I'm at a CiviCRM developer training and have to share my discoveries. Before yesterday, I always felt like a CiviCRM hacker, without really knowing why, and now I think I do. For me, the difference is between knowing a few tricks to accomplish what I want to do, compared with actually understanding the code as a whole and feeling like I could responsibly contribute stuff and not just cross my fingers that I'm not missing something important. So, no, it's not a secret handshake, but here's  what I've learned:

1. Dispatcher and permissions

In Drupal, we have a bunch of code called the "menu system" which takes care of (among other things, like the actual visible menu), how a particular url maps onto a specific piece of code to be executed - i.e. which callback function gets invoked. This mapping of urls to callbacks is implemented by modules in the hook_menu function and stored in a table that gets rebuilt when modules get added and rebuilt or the menu cache gets cleared.
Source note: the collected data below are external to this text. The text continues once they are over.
(** X9 at work. *)
Lemma doThings_apply_targets_found_vm_witness :
  In (Call_ApplyEvcModeVM_Task Background Demo.client Demo.request (inr Demo.response))
     (calls (snd (demo_run "cluster1" None))) /\
  exists f vm,
    In (Call_VirtualMachine Background f "vm1" (inr vm))
       (calls (snd (demo_run "cluster1" None))) /\
    find.client f = Demo.client /\
    types.This Demo.request = object.VirtualMachine_ref vm.
Proof.
  assert (H : In (Call_ApplyEvcModeVM_Task Background Demo.client Demo.request
                    (inr Demo.response))
                 (calls (snd (demo_run "cluster1" None)))) by find_in_log.
  split; [exact H|].
  exact (doThings_apply_targets_found_vm nat (Demo.vcenter Demo.table None)
           Demo.env 0 Background "dc1" "cluster1" "intel-sandybridge" "vm1"
           Background Demo.client Demo.request (inr Demo.response) H).
Defined.

(** X10. The table of supported modes is read, whole (with a nil property
    list), from the EVC manager that the EVC manager call returned for the
    cluster which the cluster lookup of the same run returned. *)
Theorem doThings_reads_table_of_found_cluster :
  forall (S : Type) (R : Remote S) (env : Environ) (s : S)
         (ctx : Context) (dc cluster evcMode vmName : string)
         (ctx' : Context) (pc : property.Collector)
         (obj : types.ManagedObjectReference) (ps : option (list string))
         (r : result mo.ClusterEVCManager),
    In (Call_RetrieveOne ctx' pc obj ps r)
       (calls (snd (doThings R ctx dc cluster evcMode vmName (start env s)))) ->
    ps = None /\
    exists f clusterObj rt,
      In (Call_ClusterComputeResourceOrDefault ctx f cluster (inr clusterObj))
         (calls (snd (doThings R ctx dc cluster evcMode vmName (start env s)))) /\
      In (Call_EvcManager ctx rt
            {| types.EvcManager_This := object.ClusterComputeResource_ref clusterObj |}
            (inr {| types.EvcManager_Returnval := Some obj |}))
         (calls (snd (doThings R ctx dc cluster evcMode vmName (start env s)))).
Proof.
  intros S R env s ctx dc cluster evcMode vmName ctx' pc obj ps r.
  follow_run; intros H; in_log;
    (split; [reflexivity|]); do 3 eexists; split; cbn; eauto 14.
Qed.

(** X10 at work. *)
Lemma doThings_reads_table_of_found_cluster_witness :
  In (Call_RetrieveOne Background (property.DefaultCollector Demo.client)
        (Demo.ref "ClusterEVCManager" "evcmanager-7") None
        (inr {| mo.EvcState := {| types.SupportedEVCMode := Demo.table |} |}))
     (calls (snd (demo_run "cluster1" None))) /\
  @None (list string) = None /\
  exists f clusterObj rt,
    In (Call_ClusterComputeResourceOrDefault Background f "cluster1" (inr clusterObj))
       (calls (snd (demo_run "cluster1" None))) /\
    In (Call_EvcManager Background rt
          {| types.EvcManager_This := object.ClusterComputeResource_ref clusterObj |}
          (inr {| types.EvcManager_Returnval :=
                    Some (Demo.ref "ClusterEVCManager" "evcmanager-7") |}))
       (calls (snd (demo_run "cluster1" None))).
Proof.
  assert (H : In (Call_RetrieveOne Background (property.DefaultCollector Demo.client)
                    (Demo.ref "ClusterEVCManager" "evcmanager-7") None
                    (inr {| mo.EvcState :=
                              {| types.SupportedEVCMode := Demo.table |} |}))
                 (calls (snd (demo_run "cluster1" None)))) by find_in_log.
  split; [exact H|].
  exact (doThings_reads_table_of_found_cluster nat (Demo.vcenter Demo.table None)
           Demo.env 0 Background "dc1" "cluster1" "intel-sandybridge" "vm1"
           _ _ _ _ _ H).
Defined.

(** X11. The task a run waits on is the one the apply call of the same run
    returned, on the client the request was sent through. *)
Theorem doThings_waits_on_returned_task :
  forall (S : Type) (R : Remote S) (env : Environ) (s : S)
         (ctx : Context) (dc cluster evcMode vmName : string)
         (ctx' : Context) (t : object.Task) (r : option error),
    In (Call_Wait ctx' t r)
       (calls (snd (doThings R ctx dc cluster evcMode vmName (start env s)))) ->
    exists c req res,
      In (Call_ApplyEvcModeVM_Task ctx c req (inr res))
         (calls (snd (doThings R ctx dc cluster evcMode vmName (start env s)))) /\
      t = object.NewTask c (types.Returnval res).
Proof.
  intros S R env s ctx dc cluster evcMode vmName ctx' t r.
  follow_run; intros H; in_log;
    do 3 eexists; (split; [cbn; eauto 14 | reflexivity]).
Qed.

(** X11 at work. *)
Lemma doThings_waits_on_returned_task_witness :
  In (Call_Wait Background Demo.task None) (calls (snd (demo_run "cluster1" None))) /\
  exists c req res,
    In (Call_ApplyEvcModeVM_Task Background c req (inr res))
       (calls (snd (demo_run "cluster1" None))) /\
    Demo.task = object.NewTask c (types.Returnval res).
Proof.
  assert (H : In (Call_Wait Background Demo.task None)
                 (calls (snd (demo_run "cluster1" None)))) by find_in_log.
  split; [exact H|].
  exact (doThings_waits_on_returned_task nat (Demo.vcenter Demo.table None)
           Demo.env 0 Background "dc1" "cluster1" "intel-sandybridge" "vm1"
           _ _ _ H).
Defined.

(** X12. One session serves the whole run: every call that takes a client
    (the login, the two finders and the three lookups on them, the
    property read, the apply call and the wait) is made through the vim25
    client that the first call of the run returned. *)
Theorem doThings_single_client :
  forall (S : Type) (R : Remote S) (env : Environ) (s : S)
         (ctx : Context) (dc cluster evcMode vmName : string)
         (e : Call) (c : vim25.Client),
    In e (calls (snd (doThings R ctx dc cluster evcMode vmName (start env s)))) ->
    call_client e = Some c ->
    In (Call_NewClient ctx (soap.NewClient (clientURL env) true) (inr c))
       (calls (snd (doThings R ctx dc cluster evcMode vmName (start env s)))).
Proof.
  intros S R env s ctx dc cluster evcMode vmName e c.
  follow_run; intros H Hc;
    repeat match goal with
           | H : In _ (_ :: _) |- _ => destruct H as [H|H]
           | H : In _ [] |- _ => destruct H
           | H : _ \/ _ |- _ => destruct H as [H|H]
           | H : False |- _ => destruct H
           end;
    subst e; cbn in Hc; try discriminate Hc; injection Hc as <-; now left.
Qed.

(** X12 at work: the wait. *)
Lemma doThings_single_client_witness :
  In (Call_Wait Background Demo.task None) (calls (snd (demo_run "cluster1" None))) /\
  In (Call_NewClient Background (soap.NewClient (clientURL Demo.env) true)
        (inr Demo.client))
     (calls (snd (demo_run "cluster1" None))).
Proof.
  assert (H : In (Call_Wait Background Demo.task None)
                 (calls (snd (demo_run "cluster1" None)))) by find_in_log.
  split; [exact H|].
  exact (doThings_single_client nat (Demo.vcenter Demo.table None)
           Demo.env 0 Background "dc1" "cluster1" "intel-sandybridge" "vm1"
           _ Demo.client H eq_refl).
Defined.

(** ** More on the resolution of the masks *)

(** The scan returns the list it started with or the masks of the first
    entry that has the key. *)
Lemma scan_cases (modes : list types.EVCMode) (n : string)
    (masks : list types.HostFeatureMask) :
  scanSupportedEVCMode modes n masks = masks \/
  exists before e after,
    modes = (before ++ e :: after)%list /\
    (forall x, In x before -> modeKey x <> n) /\
    modeKey e = n /\
    scanSupportedEVCMode modes n masks = types.FeatureMask e.
Proof.
  induction modes as [|e rest IH]; cbn; [now left|].
  destruct (String.eqb_spec (types.ElementDescription_Key (types.ElementDescription_ e)) n)
    as [Heq|Hne].
  - right. exists [], e, rest. repeat split; [intros x [] | exact Heq].
  - destruct IH as [IH | (before & e' & after & -> & Hno & He' & IH)]; [now left|].
    right. exists (e :: before), e', after. repeat split; try assumption.
    intros x [<-|Hx]; [exact Hne | now apply Hno].
Qed.

(** A resolution that succeeds returns a list that is not empty. *)
Lemma resolveMasks_nonempty (modes : list types.EVCMode) (n : string)
    (masks : list types.HostFeatureMask) :
  resolveMasks modes n = inr masks -> masks <> [].
Proof.
  unfold resolveMasks.
  destruct (scanSupportedEVCMode modes n []) as [|mask rest]; cbn;
    [discriminate | intros [= <-]; discriminate].
Qed.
This function in Drupal also takes care of the top level of permissioning - i.e. who gets to call which urls.

CiviCRM, because it's CMS agnostic, doesn't use Drupal's menu for it's individual urls, but instead just exposes to Drupal a single callback path "civicrm" and then deals with the dispatching and permissioning itself.

So here's what I learned: the way CiviCRM implements dispatching and permissioning is similar to Drupal, but it's done via xml files rather than implementing a hook. So, dive into the CiviCRM code base, pick your favourite module (e.g. Events) and look in there for xml files. It's got a pretty obvious structure.

2. Module Extensions

CiviCRM now has a thing equivalent to a Drupal module, it's called a Module Extension.
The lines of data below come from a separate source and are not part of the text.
(** * The site geo DAO over Redis (site.dao.redis-implementation)

    A shallow embedding of the site data-access object: the record codec
    ([remap], [flatten]) and the five operations [insert], [findById],
    [findAll], [findByGeo] and [findByGeoWithExcessCapacity], run against a
    model of the Redis commands they issue.

    Conventions of the model.
    - A JavaScript number is identified with the decimal that
      Number::toString prints for it (sign, significant digits, position of
      the decimal point); binary rounding and negative zero are not
      modelled.
    - A JavaScript object is the finite map of its own enumerable
      properties, and no value is a function.  Of the members of
      Object.prototype the module calls hasOwnProperty only; an own
      property of that name hides it, and the call throws.  The string of
      an object is always [object Object]: objects with a toString of
      their own are not modelled.
    - Strings are byte strings; only ASCII white space and ASCII letter
      case are modelled.
    - Sorted-set scores are rationals. *)

From Stdlib Require Import ZArith QArith Ascii String List Decimal DecimalN.
From stdpp Require Import base option list strings gmap sorting.
(** * json-utils: canonical form, stable strings, semantic equality, dedupe

    A shallow embedding of [types.ts], [canonicalize.ts], [stringify.ts],
    [compare.ts], [dedupe.ts] and [parse.ts], with the properties of the
    specification stated and proved over it.

    Conventions of the embedding.
    - A JavaScript string is a [string]: its code units are the bytes of the
      Rocq string (code units above 0xFF are outside the embedding).
    - A JavaScript number is a [number]: the special doubles and the doubles
      whose value is an integer.
    - A value is a finite tree: a cyclic structure, on which the functions do
      not return, is outside the embedding.
    - An object is the list of its own enumerable properties in the order in
      which [Object.keys] enumerates them.  The theorems hold of every
      property list, a fortiori of those in enumeration order.  An
      assignment [o[key] = v] defines an own property for every key: there
      is no [__proto__] accessor, as in Deno, the runtime of the tests.
    - An optional parameter is an [option]; a function that can throw
      returns a [completion].
    - [JSON.stringify], [JSON.parse] and [Array.prototype.sort] belong to the
      runtime; they are written after ECMA-262. *)

From Stdlib Require Import ZArith NArith Ascii String DecimalString DecimalN DecimalZ.
From stdpp Require Import base list strings sorting gmap.

Local Open Scope string_scope.
Local Open Scope list_scope.
Local Open Scope Z_scope.

Set Warnings "-register-all,-clear-no-such-hyp".

(** ** The value types of [types.ts] *)

(** Doubles.  [Int z] is the double whose value is the integer [z] (exact for
    the safe integers, [|z| < 2^53]); [NegZero] is [-0], kept apart from
    [Int 0] because [Object.is] and the JSON codec tell them apart. *)
Inductive number : Type :=
  | NaN
  | Infinity
  | NegInfinity
  | NegZero
  | Int (z : Z).

(** [JsonLikeValue]: the union [JsonValue | JsonLikeObject | JsonLikeArray |
    undefined].  [JsonValue] is the same union without [undefined]; TypeScript
    erases the difference at run time, so it is the predicate [JsonValue]
    below rather than a second type.  A hole of a sparse array reads as
    [undefined] in a [for ... of] loop and is written [JUndefined]. *)
Inductive JsonLikeValue : Type :=
  | JUndefined
  | JNull
  | JBoolean (b : bool)
  | JNumber (n : number)
  | JString (s : string)
  | JArray (elements : list JsonLikeValue)
  | JObject (properties : list (string * JsonLikeValue)).

Definition JsonLikeObject := list (string * JsonLikeValue).

Global Instance number_eq_dec : EqDecision number.
Proof. solve_decision. Defined.

Section JsonLikeValue_induction.
Variable P : JsonLikeValue → Prop.
Hypothesis Hundefined : P JUndefined.
Hypothesis Hnull : P JNull.
Hypothesis Hboolean : ∀ b, P (JBoolean b).
Hypothesis Hnumber : ∀ n, P (JNumber n).
Hypothesis Hstring : ∀ s, P (JString s).
Hypothesis Harray : ∀ elements, Forall P elements → P (JArray elements).
Hypothesis Hobject :
  ∀ properties, Forall (λ kv, P kv.2) properties → P (JObject properties).

Fixpoint JsonLikeValue_nested_ind (v : JsonLikeValue) : P v :=
  match v with
  | JUndefined => Hundefined
  | JNull => Hnull
  | JBoolean b => Hboolean b
  | JNumber n => Hnumber n
  | JString s => Hstring s
  | JArray elements =>
      Harray elements
        ((fix all (l : list JsonLikeValue) : Forall P l :=
            match l with
            | [] => @List.Forall_nil _ P
            | e :: l' =>
                @List.Forall_cons _ P e l' (JsonLikeValue_nested_ind e) (all l')
            end) elements)
  | JObject properties =>
      Hobject properties
        ((fix all (l : JsonLikeObject) : Forall (λ kv, P kv.2) l :=
            match l with
            | [] => @List.Forall_nil _ _
            | kv :: l' =>
                @List.Forall_cons _ (λ kv, P kv.2) kv l'
                  (JsonLikeValue_nested_ind kv.2) (all l')
            end) properties)
  end.
End JsonLikeValue_induction.
(** * kwok: snapshot loader and dynamic getter

    A shallow embedding of
    - [pkg/kwokctl/snapshot/load.go]  (the dependency-ordered loader), and
    - [pkg/config/resources/dynamic.go] (the versioned cache),
    together with the properties of these two components.

    Go pointers to [unstructured.Unstructured] are modelled by indices into
    an explicit object store, because the loader keeps the same pointer in
    several pending lists and mutates the object through it.  Everything the
    loader consumes from outside the package (context, REST mapper, dynamic
    client) is an interface over an abstract world state. *)

From stdpp Require Import gmap strings list fin_maps pretty.

(* ===================================================================== *)
(** * The snapshot loader: data model *)
(* ===================================================================== *)

(** [metav1.OwnerReference], restricted to the fields the loader reads. *)
Record OwnerReference := mkOwnerReference {
  refAPIVersion : string;
  refKind       : string;
  refName       : string;
  refUID        : string;
}.

(** [unstructured.Unstructured]: the accessors the loader calls, plus the
    remaining server-managed metadata and the payload. *)
Record Unstructured := mkUnstructured {
  GetAPIVersion      : string;
  GetKind            : string;
  GetNamespace       : string;
  GetName            : string;
  GetUID             : string;
  GetOwnerReferences : list OwnerReference;
  GetResourceVersion : string;
  GetPayload         : string;
}.

(** [obj.SetOwnerReferences(refs)] *)
Definition SetOwnerReferences (refs : list OwnerReference) (o : Unstructured)
  : Unstructured :=
  {| GetAPIVersion := GetAPIVersion o; GetKind := GetKind o;
     GetNamespace := GetNamespace o; GetName := GetName o;
     GetUID := GetUID o; GetOwnerReferences := refs;
     GetResourceVersion := GetResourceVersion o;
     GetPayload := GetPayload o |}.
(** * POLYNOCTON SDK: a shallow embedding of the facade and its error classes

    Sources embedded here:
    - [src/errors.ts]            the two error classes ([Module Errors]);
    - [client.ts]                the facade class [POLYCAVORASDK]
                                 ([Module Client]).

    The facade imports [constants], [utils/logger], [utils/retry],
    [providers/polymarket], [streams/orderbook], [trading/index] and
    [relayer/index].  Where a definition below stands for one of those, its
    doc comment starts with "Modelled from the spec:". *)

From stdpp Require Import gmap strings list.
From Stdlib Require Import ZArith Lia.

#[local] Set Warnings "-register-all".
#[local] Open Scope Z_scope.

(** ** JavaScript values *)

Module Js.

(** The classes an object of this program can belong to.  [Object] is the
    class of decoded JSON objects, [TypeError] the class of the error the
    platform's [fetch] raises when no response arrives. *)
Inductive Class := Object | Error | TypeError | POLYNOCTONError | HttpError.

#[global] Instance Class_eq_dec : EqDecision Class.
Proof. solve_decision. Defined.

(** A TypeScript [number] that holds an HTTP status or a delay is an integer
    well inside the exactly representable range, so it is a [Z] here.  An
    object is its class and its own properties. *)
Inductive value :=
| VUndefined
| VNull
| VBoolean (b : bool)
| VNumber (n : Z)
| VString (s : string)
| VArray (items : list value)
| VObject (c : Class) (props : gmap string value).

(** [class C extends D]: the declared parent of each class. *)
Definition extends (c : Class) : option Class :=
  match c with
  | Object => None
  | Error => Some Object
  | TypeError => Some Error
  | POLYNOCTONError => Some Error
  | HttpError => Some POLYNOCTONError
  end.

(** The prototype chain of a class, itself first.  No chain of this program
    is longer than [depth]. *)
Fixpoint chain (depth : nat) (c : Class) : list Class :=
  match depth with
  | O => []
  | S d => c :: match extends c with
                | Some p => chain d p
                | None => []
                end
  end.

Definition depth : nat := 5.

(** [v instanceof C] *)
Definition instanceof (v : value) (C : Class) : bool :=
  match v with
  | VObject c _ => bool_decide (C ∈ chain depth c)
  | _ => false
  end.

(** [o.k], [undefined] for a property the object does not have. *)
Definition get (v : value) (k : string) : value :=
  match v with
  | VObject _ props => default VUndefined (props !! k)
  | _ => VUndefined
  end.

(** An optional string argument: omitted means [undefined]. *)
Definition optional (s : option string) : value :=
  match s with
  | Some x => VString x
  | None => VUndefined
  end.

(** [!!v] on an optional field. *)
Definition truthy_bool (b : option bool) : bool := default false b.

Definition present {A} (o : option A) : bool :=
  match o with
  | Some _ => true
  | None => false
  end.

End Js.

(** ** src/errors.ts *)

Module Errors.
Import Js.

(** The body of a constructor is a sequence of assignments to [this]; the
    own properties of [this] are a finite map. *)
Definition this_t : Type := gmap string value.

(** [new Error(message)] gives the object its [message]. *)
Definition Error_constructor (message : string) (this : this_t) : this_t :=
  <["message" := VString message]> this.

(** [POLYNOCTONError]'s constructor:
    [super(message); this.name = "POLYNOCTONError"; this.code = code;
     this.cause = cause;] *)
Definition POLYNOCTONError_constructor
    (message : string) (code : option string) (cause : value)
    (this : this_t) : this_t :=
  let this := Error_constructor message this in
  let this := <["name" := VString "POLYNOCTONError"]> this in
  let this := <["code" := optional code]> this in
  let this := <["cause" := cause]> this in
  this.

(** [HttpError]'s constructor:
    [super(message, "HTTP_ERROR", cause); this.status = status;] *)
Definition HttpError_constructor
    (status : Z) (message : string) (cause : value)
    (this : this_t) : this_t :=
  let this := POLYNOCTONError_constructor message (Some "HTTP_ERROR") cause this in
  let this := <["status" := VNumber status]> this in
  this.

Definition new_Error (message : string) : value :=
  VObject Error (Error_constructor message ∅).

Definition new_TypeError (message : string) : value :=
  VObject TypeError (Error_constructor message ∅).

Definition new_POLYNOCTONError
    (message : string) (code : option string) (cause : value) : value :=
  VObject POLYNOCTONError (POLYNOCTONError_constructor message code cause ∅).

Definition new_HttpError (status : Z) (message : string) (cause : value) : value :=
  VObject HttpError (HttpError_constructor status message cause ∅).

End Errors.

(** ** streams/orderbook: one subscription as a state machine *)

Module Stream.
Import Js.

(** Modelled from the spec: [OrderbookUpdate] (types is not among the
    sources) is the tagged union
    [{type: "snapshot", data} | {type: "delta", data}]. *)
Inductive OrderbookUpdate :=
| Snapshot (data : value)
| Delta (data : value).

(** The decoded frame that carries an update. *)
Definition frame_of (u : OrderbookUpdate) : value :=
  match u with
  | Snapshot d => VObject Object (<["data" := d]> (<["type" := VString "snapshot"]> ∅))
  | Delta d => VObject Object (<["data" := d]> (<["type" := VString "delta"]> ∅))
  end.

(** Modelled from the spec: the classification of an inbound frame
    (streams/orderbook is not among the sources).  A frame is a decoded JSON
    object; its [type] tag says whether it is a snapshot or a delta.  A frame
    with any other tag is no [OrderbookUpdate]. *)
Definition classify (frame : value) : option OrderbookUpdate :=
  match get frame "type" with
  | VString t =>
      if String.eqb t "snapshot" then Some (Snapshot (get frame "data"))
      else if String.eqb t "delta" then Some (Delta (get frame "data"))
      else None
  | _ => None
  end.

(** Modelled from the spec: the states of a connection,
    Connecting -> Open -> Closing -> Closed. *)
Inductive ReadyState := Connecting | Open | Closing | Closed.

(** [opts?: { onError?, onOpen?, onClose? }]: which hooks the caller gave. *)
Record Hooks := {
  onError : bool;
  onOpen : bool;
  onClose : bool;
}.

(** [opts] itself is optional. *)
Definition hooks_of (opts : option Hooks) : Hooks :=
  default {| onError := false; onOpen := false; onClose := false |} opts.

(** What the subscription has called in the caller's code. *)
Inductive Invocation :=
| Cb (u : OrderbookUpdate)
| OnOpen
| OnClose
| OnError (e : value).

Record Subscription := {
  wsBaseUrl : string;
  marketId : string;
  hooks : Hooks;
  readyState : ReadyState;
  invoked : list Invocation;
}.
"Equivalent to" is an expression that gets a lot of abuse by sales types, so let me be more specific: in Drupal, there are really three parts to "core", namely:
a) the really core essential stuff that mostly lives in the includes directory + the index.php file.
b) the modules that you can't disable
c) the other modules that are distributed with Drupal
What makes module development work in Drupal is the discipline this structure imposes on the code as a whole - even modules that you can't disable are built with the same tools as modules that you can contribute, the same hooks, etc. So, at least in theory, a contributed module can do things as powerful as the core.

What we get with a Module Extension is access to the same tools and structure that CiviCRM core is built with. Okay, maybe not quite, not yet, but that's the promise and I'm going to hold them to it.

What this means for CiviCRM developers is: your standard tools for customizing CiviCRM look like this:

a. Custom tpl and php directories - difficult to maintain, limited in what it can do and easy to implement, or difficult to go beyond the really basic stuff. In other words, a documented way to hack core. Roughly "equivalent" to using the theme layer in Drupal to do your customizations.

b. Drupal module - use the civicrm api to expose custom callback functions that  access the civicrm code, db, etc. A nice development environment, but also limited in how much it can sensibly accomplish. Also not portable to other CMSs. Feels kind of like throwing rocks, involves some crossing of fingers.

c. The CiviCRM module extension. Can now replace my big hacks that currently use a grab bag of 1. and 2. - makes them more easily shareable across installations and CMSs.

3. Development Tools

Okay, so we've now got access to the same mechanism that builds CiviCRM functionality (with the usual disclaimers), but we're not core developers so we don't know the code base as well. With Drupal we have the api documentation, books and other documentation. We don't have quite the same level of maturity with CiviCRM, but here's what I've found:

a. the api explorer. You get this automatically with your own civicrm installation, it's a bit beta, but a cool interface and has the basics. A real important difference with Drupal is that the actual api code is a separate, thin layer over the actual code, so most of the time you need to look at the core code to figure out arguments.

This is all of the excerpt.